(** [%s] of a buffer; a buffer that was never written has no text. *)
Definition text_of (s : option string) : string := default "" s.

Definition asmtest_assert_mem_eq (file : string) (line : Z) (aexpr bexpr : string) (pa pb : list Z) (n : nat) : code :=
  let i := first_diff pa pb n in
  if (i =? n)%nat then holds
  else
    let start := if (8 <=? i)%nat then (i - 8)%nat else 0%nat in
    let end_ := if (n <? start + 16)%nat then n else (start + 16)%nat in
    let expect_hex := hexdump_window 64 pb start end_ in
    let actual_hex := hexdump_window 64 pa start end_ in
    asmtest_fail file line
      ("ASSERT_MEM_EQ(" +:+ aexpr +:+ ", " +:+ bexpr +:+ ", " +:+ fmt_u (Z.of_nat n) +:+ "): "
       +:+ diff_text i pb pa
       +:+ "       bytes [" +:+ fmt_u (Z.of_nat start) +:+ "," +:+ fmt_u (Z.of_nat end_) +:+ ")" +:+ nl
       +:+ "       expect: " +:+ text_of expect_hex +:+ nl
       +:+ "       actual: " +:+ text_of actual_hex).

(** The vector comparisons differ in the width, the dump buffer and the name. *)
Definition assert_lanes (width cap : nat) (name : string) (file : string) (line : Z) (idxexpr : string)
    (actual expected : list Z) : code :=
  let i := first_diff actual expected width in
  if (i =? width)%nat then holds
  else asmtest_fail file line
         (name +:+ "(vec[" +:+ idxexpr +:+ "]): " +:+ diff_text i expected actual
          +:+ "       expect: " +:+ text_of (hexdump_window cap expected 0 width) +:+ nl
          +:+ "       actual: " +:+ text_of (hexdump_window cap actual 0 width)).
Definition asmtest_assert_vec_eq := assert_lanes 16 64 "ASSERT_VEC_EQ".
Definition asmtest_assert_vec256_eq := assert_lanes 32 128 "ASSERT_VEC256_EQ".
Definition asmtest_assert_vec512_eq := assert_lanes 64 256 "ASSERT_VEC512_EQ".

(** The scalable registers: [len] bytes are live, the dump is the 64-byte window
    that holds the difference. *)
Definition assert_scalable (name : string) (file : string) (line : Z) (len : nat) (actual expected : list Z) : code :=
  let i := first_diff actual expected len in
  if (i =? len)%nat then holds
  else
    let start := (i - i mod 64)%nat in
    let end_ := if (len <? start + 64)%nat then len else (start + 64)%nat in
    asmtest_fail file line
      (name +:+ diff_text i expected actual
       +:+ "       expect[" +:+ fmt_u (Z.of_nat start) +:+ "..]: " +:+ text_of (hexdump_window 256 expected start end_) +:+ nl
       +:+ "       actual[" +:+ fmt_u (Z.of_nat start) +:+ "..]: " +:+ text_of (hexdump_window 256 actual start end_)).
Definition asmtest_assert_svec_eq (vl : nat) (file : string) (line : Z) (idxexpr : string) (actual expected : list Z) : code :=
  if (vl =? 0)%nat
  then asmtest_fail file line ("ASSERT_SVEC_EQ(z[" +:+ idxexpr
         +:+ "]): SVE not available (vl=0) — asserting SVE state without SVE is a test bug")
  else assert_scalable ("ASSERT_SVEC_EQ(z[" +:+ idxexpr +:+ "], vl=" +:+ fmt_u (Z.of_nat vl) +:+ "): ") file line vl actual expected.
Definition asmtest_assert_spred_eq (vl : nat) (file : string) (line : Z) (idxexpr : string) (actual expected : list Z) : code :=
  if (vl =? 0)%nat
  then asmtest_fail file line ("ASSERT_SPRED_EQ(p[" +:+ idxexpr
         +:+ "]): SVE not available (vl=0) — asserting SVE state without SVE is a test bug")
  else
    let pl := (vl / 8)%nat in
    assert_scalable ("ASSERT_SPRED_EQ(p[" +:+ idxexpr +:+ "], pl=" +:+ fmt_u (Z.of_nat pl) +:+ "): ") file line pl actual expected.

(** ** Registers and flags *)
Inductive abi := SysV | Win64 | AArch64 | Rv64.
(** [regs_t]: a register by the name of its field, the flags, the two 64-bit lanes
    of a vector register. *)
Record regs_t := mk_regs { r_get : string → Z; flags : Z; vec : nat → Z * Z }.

(Task statement) Output the lines above exactly, but only those between the line holding "fmt_u (Z.of_nat end_)" and the line holding "end_) +:+ nl", inclusive.

(Result of this task)
       +:+ "       bytes [" +:+ fmt_u (Z.of_nat start) +:+ "," +:+ fmt_u (Z.of_nat end_) +:+ ")" +:+ nl
       +:+ "       expect: " +:+ text_of expect_hex +:+ nl
       +:+ "       actual: " +:+ text_of actual_hex).

(** The vector comparisons differ in the width, the dump buffer and the name. *)
Definition assert_lanes (width cap : nat) (name : string) (file : string) (line : Z) (idxexpr : string)
    (actual expected : list Z) : code :=
  let i := first_diff actual expected width in
  if (i =? width)%nat then holds
  else asmtest_fail file line
         (name +:+ "(vec[" +:+ idxexpr +:+ "]): " +:+ diff_text i expected actual
          +:+ "       expect: " +:+ text_of (hexdump_window cap expected 0 width) +:+ nl
          +:+ "       actual: " +:+ text_of (hexdump_window cap actual 0 width)).
Definition asmtest_assert_vec_eq := assert_lanes 16 64 "ASSERT_VEC_EQ".
Definition asmtest_assert_vec256_eq := assert_lanes 32 128 "ASSERT_VEC256_EQ".
Definition asmtest_assert_vec512_eq := assert_lanes 64 256 "ASSERT_VEC512_EQ".

(** The scalable registers: [len] bytes are live, the dump is the 64-byte window
    that holds the difference. *)
Definition assert_scalable (name : string) (file : string) (line : Z) (len : nat) (actual expected : list Z) : code :=
  let i := first_diff actual expected len in
  if (i =? len)%nat then holds
  else
    let start := (i - i mod 64)%nat in
    let end_ := if (len <? start + 64)%nat then len else (start + 64)%nat in
    asmtest_fail file line
      (name +:+ diff_text i expected actual
       +:+ "       expect[" +:+ fmt_u (Z.of_nat start) +:+ "..]: " +:+ text_of (hexdump_window 256 expected start end_) +:+ nl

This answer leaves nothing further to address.